Through quantitative and unbiased bioinformatics analyses intercellular adhesion molecule-1 (ICAM1) was identified as a potential cell membrane target. Two ADCs, ICAM1-MMAE and ICAM1-DXd, were subsequently developed by conjugating ICAM1 monoclonal antibodies with microtubule inhibitors and DNA topoisomerase inhibitors, respectively. The preclinical efficacy and biosafety of these ICAM1 ADCs were validated in both in vitro and in vivo models.
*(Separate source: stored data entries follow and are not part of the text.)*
(* ===== verification/TriggersProps.v ===== *)
(** * Triggers: what the commands keep

    Well-formedness of the stored triggers, isolation between users, the
    bucket stamp the watcher's shards rely on, round trips and paging. *)

From stdpp Require Import sorting.
From S2P Require Import Prelude JsNumber Enums Location Contracts Table World Samples Effects RedisService Outbox Watcher Format Crypto Auth Triggers.

(** ** Well-formed triggers *)

Section WellFormed.
Context `{UuidSupply}.

Definition conditions_of (d : Database) (id : string) : list TriggerCondition :=
  find_many (of_trigger id) (triggerConditions d).

(** What the validator promises of a request, of a stored row: the columns in
    their ranges, distinct channels, one to five conditions numbered from 0. *)
Definition well_formed (d : Database) (t : Trigger) : Prop :=
  valid_channels (t_channels t) = true /\ valid_cooldown (t_cooldownMin t) = true /\
  valid_degrees 90 (t_latitude t) = true /\ valid_degrees 180 (t_longitude t) = true /\
  (1 <= length (conditions_of d (t_id t)) <= maxConditionsPerTrigger API_LIMITS)%nat /\
  c_order <$> conditions_of d (t_id t) = Z.of_nat <$> seq 0 (length (conditions_of d (t_id t))).

Definition keys_ok (w : World) : Prop :=
  NoDup (t_id <$> triggers (db w)) /\ (forall t, t ∈ triggers (db w) -> drawn w (t_id t)) /\
  (forall c, c ∈ triggerConditions (db w) -> c_triggerId c ∈ t_id <$> triggers (db w)).

Definition triggers_wf (w : World) : Prop :=
  keys_ok w /\ (forall t, t ∈ triggers (db w) -> well_formed (db w) t) /\
  (forall userId, (count_where (owned_by userId) (triggers (db w)) <= maxTriggersPerUser API_LIMITS)%nat).

(** *** Conditions of a row after each write *)

Lemma conditionRows_of id n cs : find_many (of_trigger id) (conditionRows id n cs) = conditionRows id n cs.
Proof. apply find_many_all. intros c (i & x & -> & _)%elem_of_lookup_imap. by apply bool_decide_true. Qed.

Lemma conditionRows_other id id' n cs : id' <> id -> find_many (of_trigger id') (conditionRows id n cs) = [].
Proof. intros Hne. apply find_many_none. intros c (i & x & -> & _)%elem_of_lookup_imap. by apply bool_decide_false. Qed.

Lemma conditionRows_length id n cs : length (conditionRows id n cs) = length cs.
Proof. apply length_imap. Qed.

Lemma conditionRows_order id n cs : c_order <$> conditionRows id n cs = Z.of_nat <$> seq 0 (length cs).
Proof.
  apply list_eq. intros i. rewrite !list_lookup_fmap. unfold conditionRows. rewrite list_lookup_imap.
  destruct (cs !! i) as [c|] eqn:E; cbn.
  - rewrite lookup_seq_lt; [done|]. by eapply lookup_lt_Some.
  - rewrite lookup_seq_ge; [done|]. by apply lookup_ge_None.
Qed.

Lemma conditions_of_fresh w id : keys_ok w -> ~ drawn w id -> conditions_of (db w) id = [].
Proof.
  intros (_ & Hd & Hc) Hfresh. apply find_many_none. intros c Hin. apply bool_decide_false. intros Heq.
  destruct Hfresh. specialize (Hc c Hin). apply list_elem_of_fmap in Hc as (t & Ht & Hin'). rewrite <- Heq, Ht. by apply Hd.
Qed.

Lemma fresh_uuid w : ~ drawn w (uuid (uuids w)).
Proof. intros (i & Hi & Hlt). apply (inj uuid) in Hi. lia. Qed.

Lemma conditions_ok d d' t t' :
  conditions_of d' (t_id t') = conditions_of d (t_id t) -> t_channels t' = t_channels t -> t_cooldownMin t' = t_cooldownMin t ->
  t_latitude t' = t_latitude t -> t_longitude t' = t_longitude t -> well_formed d t -> well_formed d' t'.
Proof. unfold well_formed. by intros -> -> -> -> ->. Qed.

Lemma patched_id dto id t : t_id (if trigger_is id t then patched dto t else t) = t_id t.
Proof. by destruct (trigger_is id t). Qed.

Lemma patched_owner dto id u t : owned_by u (if trigger_is id t then patched dto t else t) = owned_by u t.
Proof. by destruct (trigger_is id t). Qed.

Lemma keys_create w userId dto n :
  keys_ok w -> (uuids w < n)%nat ->
  keys_ok (set_uuids n (set_db (insert_trigger (new_trigger (uuid (uuids w)) userId dto (now w))
    (conditionRows (uuid (uuids w)) (S (uuids w)) (d_conditions dto)) (db w)) w)).
Proof.
  intros (Hnd & Hd & Hc) Hn. split_and!; cbn.
  - rewrite fmap_app. apply NoDup_app. split_and!; [done| |apply NoDup_singleton].
    intros s (t & -> & Ht)%list_elem_of_fmap Hs%list_elem_of_singleton. apply (fresh_uuid w). cbn in Hs. rewrite <- Hs. by apply Hd.
  - intros t [Ht|Ht%list_elem_of_singleton]%elem_of_app; [eapply drawn_mono; [|by apply Hd]; cbn; lia|].
    subst t. exists (uuids w). cbn. split; [done|lia].
  - intros c. rewrite fmap_app. intros [Hin|(i & x & -> & _)%elem_of_lookup_imap]%elem_of_app; apply elem_of_app;
      [left; auto|right; by apply list_elem_of_singleton].
Qed.

Lemma keys_change w id dto n :
  keys_ok w -> id ∈ t_id <$> triggers (db w) -> (uuids w <= n)%nat ->
  keys_ok (set_uuids n (set_db (change_trigger id dto (uuids w) (db w)) w)).
Proof.
  intros (Hnd & Hd & Hc) Hid Hn.
  assert (t_id <$> map (fun t => if trigger_is id t then patched dto t else t) (triggers (db w)) = t_id <$> triggers (db w)) as Hids.
  { rewrite <- list_fmap_compose. apply list_fmap_ext. intros i t _. cbn. apply patched_id. }
  split_and!; cbn; rewrite ?Hids; try done.
  - intros t' (t & -> & Ht)%list_elem_of_fmap. rewrite patched_id. eapply drawn_mono; [|by apply Hd]. cbn. lia.
  - intros c. unfold replace_conditions. destruct (p_conditions dto) as [cs|]; [|auto].
    intros [[Hin _]%elem_of_delete_many|(i & x & -> & _)%elem_of_lookup_imap]%elem_of_app; auto.
Qed.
Furthermore, transcriptomic analysis was conducted to elucidate the therapeutic effects of the ICAM1 ADCs.

Results

Quantitative flow screening and bioinformatics analyses revealed significant overexpression of ICAM1 in EC. ICAM1-MMAE and ICAM1-DXd were developed using clinically effective linkers and payloads. In preclinical models, ICAM1 ADCs showed superior antitumor efficacy compared to standard chemotherapy, achieving sustained tumor regression with an excellent safety profile in both subcutaneous and orthotopic xenograft models. Transcriptomic analysis further revealed that ICAM1-DXd potently activated tumor immunity.

Conclusions

ICAM1 was identified as a promising cell membrane protein target for ADC development in EC. As-synthesized ICAM1 ADCs demonstrated potent antitumor activity, favorable biosafety profiles in vitro and in vivo, and the ability to activate tumor immunity. These findings support the potential of ICAM1 ADCs as a therapeutic strategy and warrant further investigation in clinical studies.